ソレッド地区の整備に奔走する
それぞれの龍は個体によって得手不得手があり、風龍の移動速度は速いが、土龍は少々遅いと言った感じだ。
とは言え、誤差の範囲内とも言える。
当然グリフィス王国側にも、道中の整備と、制限は掛けるが、速度が段違いの龍による運搬についても報告した。
突然伝説級の龍が現れて混乱状態に陥らないようにするためだ。
グリフィス国王は、その龍達が運搬の他に、万が一の時の戦力になると聞いて喜んでいた。
この龍による運搬、どのように制限をかけた方が良いかグリフィス国王にも相談した所、途中の町までは特段制限をかけずにおくが、必ず何れかの中継の町に宿泊する事を条件とし、直行の場合は、金貨数枚を徴収する事で決定した。

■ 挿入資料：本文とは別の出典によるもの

(* ===== verification/HttpRoundtrip.v ===== *)
(** * Printed requests are parsed back

    [HttpRequest::ToString] of [http/http.cc] against the scanner of
    [http/parser/http11_parser.rl.cc], the callbacks of [http/http_parser.cc] and
    [HttpSession::RecvRequest]. *)
From stdpp Require Import list.
From S2P Require Import Prelude CLib Ragel HttpScanner Strings HttpTypes Http HttpMessages HttpSession HttpParser.
Import Method Status.
Local Open Scope Z_scope.

(** ** What a request may hold *)

Definition slash : byte := byte.of_Z 47.
Definition good_path (s : bytes) : bool :=
  match s with
  | c :: s => bool_decide (c = slash) && pct_text path_char s && negb (bool_decide (head s = Some slash))
  | [] => false
  end.
(** The requests that come back: methods the grammar has, an absolute path, and
    headers whose values do not begin with a blank. *)
Record sendable (r : HttpRequest) : Prop := {
  method_good : method_ r ≠ INVALID_METHOD ∧ method_ r ≠ MSEARCH;
  version_good : version_ r = 0x11 ∨ version_ r = 0x10;
  path_good : good_path (path_ r) = true;
  query_good : pct_text query_char (query_ r) = true;
  fragment_good : pct_text query_char (fragment_ r) = true;
  headers_good : Forall (λ p, good_name p.1 = true ∧ good_value p.2 = true) (headers_ r)
}.

(** ** Sections of a request *)

Lemma callbacks_app data a b (x : http_parser) : callbacks_of data (a ++ b) x =
  (callbacks_of data a ≫= λ ca, callbacks_of data b ≫= λ cb, mret (ca ++ cb)) x.
Proof.
  revert x. induction a as [|t a IH]; intros x; cbn [callbacks_of app].
  - unfold mbind, mret, M_bind, M_ret. by destruct (callbacks_of data b x).
  - unfold mbind, M_bind. destruct (callback_of data t x) as [c y| | |]; try done. rewrite IH.
    unfold mbind, mret, M_bind, M_ret. destruct (callbacks_of data a y) as [ca z| | |]; try done.
    by destruct (callbacks_of data b z).
Qed.

Lemma element_at (pre s post : bytes) f (x : http_parser) off len : off = Z.of_nat (length pre) → len = Z.of_nat (length s) →
  Z.of_nat (length (pre ++ s ++ post)) < 2 ^ 31 →
  element (pre ++ s ++ post) off len f x = Ret (f (s ++ post) (length s)) x.
Proof.
  intros -> -> Hn. rewrite !length_app in Hn. unfold element, max_size.
  rewrite (proj2 (Z.ltb_ge _ _)) by lia. rewrite (proj2 (Z.leb_le _ _)) by (rewrite !length_app; lia).
  by rewrite !Nat2Z.id, drop_app_length.
Qed.

Lemma element_eq (pre s post data rest : bytes) n f (x : http_parser) off len : data = pre ++ s ++ post → rest = s ++ post →
  n = length s → off = Z.of_nat (length pre) → len = Z.of_nat (length s) → Z.of_nat (length data) < 2 ^ 31 →
  element data off len f x = Ret (f rest n) x.
Proof. intros -> -> ->. apply element_at. Qed.

(** The callbacks of two texts in sequence. *)
Definition chain (f : bytes → list callback) (b : bytes) (g : bytes → list callback) (post : bytes) : list callback :=
  f (b ++ post) ++ g post.

Section scan.
Variable relaxed : bool.

Abbreviation nx := (next http_table (widec relaxed)).
Abbreviation reads := (reads http_table (widec relaxed) act breaks).
Abbreviation silent := (silent http_table (widec relaxed)).

(** Text [s] that the automaton reads from [c] to [c'], wherever it is in the
    buffer, and the callbacks it makes, given what comes behind. *)
Definition quiet (st : http_parser) : Prop :=
  xml_sent st = false ∧ json_sent st = false ∧ cs st = 1 ∧ nread st = 0.
Definition section (c : Z) (s : bytes) (c' : Z) (cbs : bytes → list callback) : Prop :=
  ∀ pre post st ts, let data := pre ++ s ++ post in
  quiet st → Z.of_nat (length data) < 2 ^ 31 →
  ∃ st' new, reads c (Z.of_nat (length pre)) (st, ts) s c' (st', ts ++ new) ∧ quiet st' ∧
    ∀ x : http_parser, callbacks_of data new x = Ret (cbs post) x.

Lemma section_app c a c1 f b c2 g : section c a c1 f → section c1 b c2 g → section c (a ++ b) c2 (chain f b g).
Proof.
  intros Ha Hb pre post st ts data Hq Hn. unfold data in *.
  assert (pre ++ (a ++ b) ++ post = pre ++ a ++ b ++ post) as Hd by (by rewrite <- app_assoc).
  assert (pre ++ (a ++ b) ++ post = (pre ++ a) ++ b ++ post) as Hd2 by (by rewrite <- !app_assoc).
  destruct (Ha pre (b ++ post) st ts Hq) as (st1 & n1 & R1 & Q1 & C1); [by rewrite <- Hd|].
  destruct (Hb (pre ++ a) post st1 (ts ++ n1) Q1) as (st2 & n2 & R2 & Q2 & C2); [by rewrite <- Hd2|].
  exists st2, (n1 ++ n2). split_and!; [|done|].
  - eapply reads_app; [exact R1|]. rewrite app_assoc. rewrite length_app, Nat2Z.inj_add in R2. exact R2.
  - intros x. rewrite callbacks_app, Hd. rewrite (bind_Ret _ _ _ _ _ (C1 x)).
    rewrite <- Hd, Hd2. by rewrite (bind_Ret _ _ _ _ _ (C2 x)).
Qed.

Lemma section_nil c : section c [] c (λ _, []).
Proof. intros pre post st ts data Hq _. exists st, []. rewrite app_nil_r. split_and!; [apply reads_nil|done|done]. Qed.

(** Text without actions. *)
Lemma section_silent c s c' : (∀ p x, reads c p x s c' x) → section c s c' (λ _, []).
Proof. intros H pre post st ts data Hq _. exists st, []. rewrite app_nil_r. by split_and!. Qed.

(** *** Transitions *)

Lemma check_arc P c t : (∀ r, forallb (λ b, implb (P b) (target_is (next http_table (widec r) c b) t)) all_bytes = true) →
  ∀ b, P b = true → nx c b = Some t.
Proof. intros H. apply check_next, H. Qed.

だが、その制限だけに囚われてしまうと、例えば王都側に残した家族に異常があった際、ソレッド地区から駆け付ける際に、お金の有無で利用できるかが決まってしまう。
同じ国民として、それは避けたかった。
そのため、再度精霊神ハルムの力を借りる事にし、商売や遊び、そう言った用途の場合には金貨を徴収し、やむを得ない事情では、直行便も無料とする事にした。

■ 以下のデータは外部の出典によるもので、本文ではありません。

(** What [Execute] does with a parser that can go on, or with a new chunk. *)
Lemma client_Execute_ok data chunck p : chunck = true ∨ fresh (cparser_ p) → 0 < Z.of_nat (length data) < 2 ^ 31 →
  (∃ n p', Execute data chunck p = Ret (n, drop n data) p' ∧ (n ≤ length data)%nat ∧
     (HasError p' = false → IsFinished p' = false → cs (cparser_ p') < httpclient_parser_first_final → fresh (cparser_ p')) ∧
     (HasError p' = false → IsFinished p' = true → (0 < n)%nat)) ∨
  Execute data chunck p = Undef out_of_bounds.
Proof.
  intros Hf Hn. unfold Execute.
  set (p0 := if chunck then set_cparser (httpclient_parser_init (status (cparser_ p))) p else p).
  rewrite (bind_Ret _ _ _ tt p0) by (unfold p0; by destruct chunck).
  assert (fresh (cparser_ p0)) as Hf0 by (unfold p0; destruct chunck; [done|by destruct Hf]).
  pose proof (httpclient_parser_execute_ok data p0 Hf0 Hn) as Hx. cbn zeta in Hx.
  pose proof (client_exec_states (reset (cparser_ p0)) data Hf0 eq_refl eq_refl eq_refl Hn) as Hs.
  destruct (client_exec _ _) as [[[cs' off] [st' ts]] out]. destruct Hs as (Hoff & Hs & Hpos).
  destruct Hx as [(p' & _ & Hr)|(Hr & _)]; [left|right; unfold mbind at 1, M_bind; by rewrite Hr].
  rewrite (bind_Ret _ _ _ _ _ Hr). rewrite (proj2 (Z.ltb_ge _ _)) by lia.
  do 2 eexists. split; [reflexivity|]. split; [lia|].
  unfold HasError, IsFinished, httpclient_parser_finish, httpclient_parser_has_error, httpclient_parser_is_finished. cbn.
  split; intros [_ He]%orb_false_iff; rewrite He.
  - intros _ Hlt. destruct Hs as [->|[?|[? ?]]]; [done|lia|done].
  - destruct (Z.eqb_spec cs' httpclient_parser_first_final) as [Hc|]; [|done]. specialize (Hpos Hc). lia.
Qed.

もちろん、龍の出発と到着地点は固定とし、その場所には門番ならぬ竜番?が水晶によって緊急性の有無を判断する事になっている。
そんな事を決定して、準備をしている今この時も、ワウチ帝国側から移民が続々と到着しており、ある程度、彼らの要望を聞きつつ、移住先を決定している。
この地区に住む者、王都への道中の町に住む者。
当然、どこに住んでも安全は保障され、既に家も建てている最中である事は説明している。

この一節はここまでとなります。